Exercise:
Copy every line below that has the word "IEEE" in it.

□ □ □ □ □

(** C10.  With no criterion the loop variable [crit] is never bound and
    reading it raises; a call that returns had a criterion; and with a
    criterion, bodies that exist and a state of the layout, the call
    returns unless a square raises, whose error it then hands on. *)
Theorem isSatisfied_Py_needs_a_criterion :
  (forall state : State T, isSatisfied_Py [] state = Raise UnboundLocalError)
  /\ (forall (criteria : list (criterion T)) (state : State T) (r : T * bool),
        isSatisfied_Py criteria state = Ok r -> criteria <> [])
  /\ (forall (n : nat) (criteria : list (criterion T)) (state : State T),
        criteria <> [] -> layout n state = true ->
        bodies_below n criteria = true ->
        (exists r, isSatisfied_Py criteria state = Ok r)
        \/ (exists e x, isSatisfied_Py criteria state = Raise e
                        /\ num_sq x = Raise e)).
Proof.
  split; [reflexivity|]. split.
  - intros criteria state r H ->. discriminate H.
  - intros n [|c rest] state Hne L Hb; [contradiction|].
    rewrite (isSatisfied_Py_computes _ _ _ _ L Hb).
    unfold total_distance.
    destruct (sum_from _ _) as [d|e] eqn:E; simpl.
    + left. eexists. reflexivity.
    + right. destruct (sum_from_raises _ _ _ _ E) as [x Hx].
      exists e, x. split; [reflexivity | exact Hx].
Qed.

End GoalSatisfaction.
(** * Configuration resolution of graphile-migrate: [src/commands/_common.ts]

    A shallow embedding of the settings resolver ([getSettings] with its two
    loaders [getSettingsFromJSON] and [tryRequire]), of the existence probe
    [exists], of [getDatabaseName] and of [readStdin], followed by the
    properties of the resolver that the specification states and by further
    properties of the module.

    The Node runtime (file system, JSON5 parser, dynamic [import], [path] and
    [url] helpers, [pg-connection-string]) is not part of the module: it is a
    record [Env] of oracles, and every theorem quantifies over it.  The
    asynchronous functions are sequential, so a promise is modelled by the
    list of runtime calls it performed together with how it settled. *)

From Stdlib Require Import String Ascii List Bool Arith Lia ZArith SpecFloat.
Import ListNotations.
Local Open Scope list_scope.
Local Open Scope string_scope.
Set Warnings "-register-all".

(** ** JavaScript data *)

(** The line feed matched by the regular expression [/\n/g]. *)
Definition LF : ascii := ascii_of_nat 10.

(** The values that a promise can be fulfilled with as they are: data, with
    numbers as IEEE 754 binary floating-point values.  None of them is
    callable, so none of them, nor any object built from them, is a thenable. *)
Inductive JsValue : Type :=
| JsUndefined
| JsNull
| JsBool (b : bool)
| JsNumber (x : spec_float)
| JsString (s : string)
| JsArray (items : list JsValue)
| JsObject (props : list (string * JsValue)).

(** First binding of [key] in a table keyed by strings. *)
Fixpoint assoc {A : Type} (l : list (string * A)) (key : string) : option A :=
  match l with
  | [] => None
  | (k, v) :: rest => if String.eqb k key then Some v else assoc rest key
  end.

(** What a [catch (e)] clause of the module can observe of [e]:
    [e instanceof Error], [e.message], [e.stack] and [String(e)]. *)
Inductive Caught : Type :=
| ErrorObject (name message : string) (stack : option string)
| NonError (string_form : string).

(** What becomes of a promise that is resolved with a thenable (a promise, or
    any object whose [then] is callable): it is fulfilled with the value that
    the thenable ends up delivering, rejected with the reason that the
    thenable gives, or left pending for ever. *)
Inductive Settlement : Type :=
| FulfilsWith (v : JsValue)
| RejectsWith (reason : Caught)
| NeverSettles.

□ □ □ □ □

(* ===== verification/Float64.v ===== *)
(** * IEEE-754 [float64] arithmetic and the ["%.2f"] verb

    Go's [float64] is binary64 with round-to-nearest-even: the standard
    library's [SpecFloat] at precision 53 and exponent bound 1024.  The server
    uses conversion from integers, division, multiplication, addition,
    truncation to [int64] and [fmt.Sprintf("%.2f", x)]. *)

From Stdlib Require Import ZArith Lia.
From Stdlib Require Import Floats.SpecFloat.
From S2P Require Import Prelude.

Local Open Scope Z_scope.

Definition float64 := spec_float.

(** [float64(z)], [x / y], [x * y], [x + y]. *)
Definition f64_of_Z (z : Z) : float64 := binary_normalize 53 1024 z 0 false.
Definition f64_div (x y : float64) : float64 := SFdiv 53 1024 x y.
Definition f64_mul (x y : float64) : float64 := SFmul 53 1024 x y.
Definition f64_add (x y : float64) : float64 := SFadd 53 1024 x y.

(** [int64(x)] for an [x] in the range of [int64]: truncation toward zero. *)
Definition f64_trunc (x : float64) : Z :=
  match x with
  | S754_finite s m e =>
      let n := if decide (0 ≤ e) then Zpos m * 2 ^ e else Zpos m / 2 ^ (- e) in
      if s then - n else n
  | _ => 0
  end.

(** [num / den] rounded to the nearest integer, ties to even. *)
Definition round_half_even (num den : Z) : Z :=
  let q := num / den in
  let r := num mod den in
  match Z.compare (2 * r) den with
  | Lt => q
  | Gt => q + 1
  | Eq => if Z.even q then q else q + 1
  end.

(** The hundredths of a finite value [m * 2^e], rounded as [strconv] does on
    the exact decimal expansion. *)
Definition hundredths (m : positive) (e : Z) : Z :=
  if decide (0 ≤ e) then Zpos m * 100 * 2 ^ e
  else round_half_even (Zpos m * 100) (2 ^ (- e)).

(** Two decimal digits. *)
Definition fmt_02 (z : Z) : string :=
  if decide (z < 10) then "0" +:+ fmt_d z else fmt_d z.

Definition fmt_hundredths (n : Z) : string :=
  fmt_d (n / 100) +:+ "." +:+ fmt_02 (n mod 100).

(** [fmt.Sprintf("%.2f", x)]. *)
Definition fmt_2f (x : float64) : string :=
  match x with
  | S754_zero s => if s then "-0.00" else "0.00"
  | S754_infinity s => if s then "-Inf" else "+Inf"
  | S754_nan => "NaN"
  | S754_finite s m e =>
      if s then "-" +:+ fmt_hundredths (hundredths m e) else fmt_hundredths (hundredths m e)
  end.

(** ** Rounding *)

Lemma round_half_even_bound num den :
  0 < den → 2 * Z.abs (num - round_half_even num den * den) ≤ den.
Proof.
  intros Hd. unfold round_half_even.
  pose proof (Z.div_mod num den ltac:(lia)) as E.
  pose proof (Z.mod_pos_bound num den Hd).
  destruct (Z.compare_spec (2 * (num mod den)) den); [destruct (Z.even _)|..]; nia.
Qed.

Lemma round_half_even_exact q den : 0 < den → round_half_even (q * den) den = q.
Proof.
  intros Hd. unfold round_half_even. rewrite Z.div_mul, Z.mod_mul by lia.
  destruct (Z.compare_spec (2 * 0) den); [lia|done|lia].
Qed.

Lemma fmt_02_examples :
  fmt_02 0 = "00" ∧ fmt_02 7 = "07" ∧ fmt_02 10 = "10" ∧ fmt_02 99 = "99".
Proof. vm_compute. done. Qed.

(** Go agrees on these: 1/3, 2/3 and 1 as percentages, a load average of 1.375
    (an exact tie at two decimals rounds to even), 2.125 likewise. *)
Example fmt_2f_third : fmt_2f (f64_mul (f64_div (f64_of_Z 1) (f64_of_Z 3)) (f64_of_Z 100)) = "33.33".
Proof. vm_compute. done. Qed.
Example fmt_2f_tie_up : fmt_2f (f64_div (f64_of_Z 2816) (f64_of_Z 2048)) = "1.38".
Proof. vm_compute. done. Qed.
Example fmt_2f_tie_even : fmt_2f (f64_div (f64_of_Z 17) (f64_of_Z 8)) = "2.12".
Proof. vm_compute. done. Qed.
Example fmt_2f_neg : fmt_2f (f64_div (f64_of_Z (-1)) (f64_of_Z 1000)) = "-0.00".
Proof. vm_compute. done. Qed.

□ □ □ □ □

Response area:
    numbers as IEEE 754 binary floating-point values.  None of them is
(** * IEEE-754 [float64] arithmetic and the ["%.2f"] verb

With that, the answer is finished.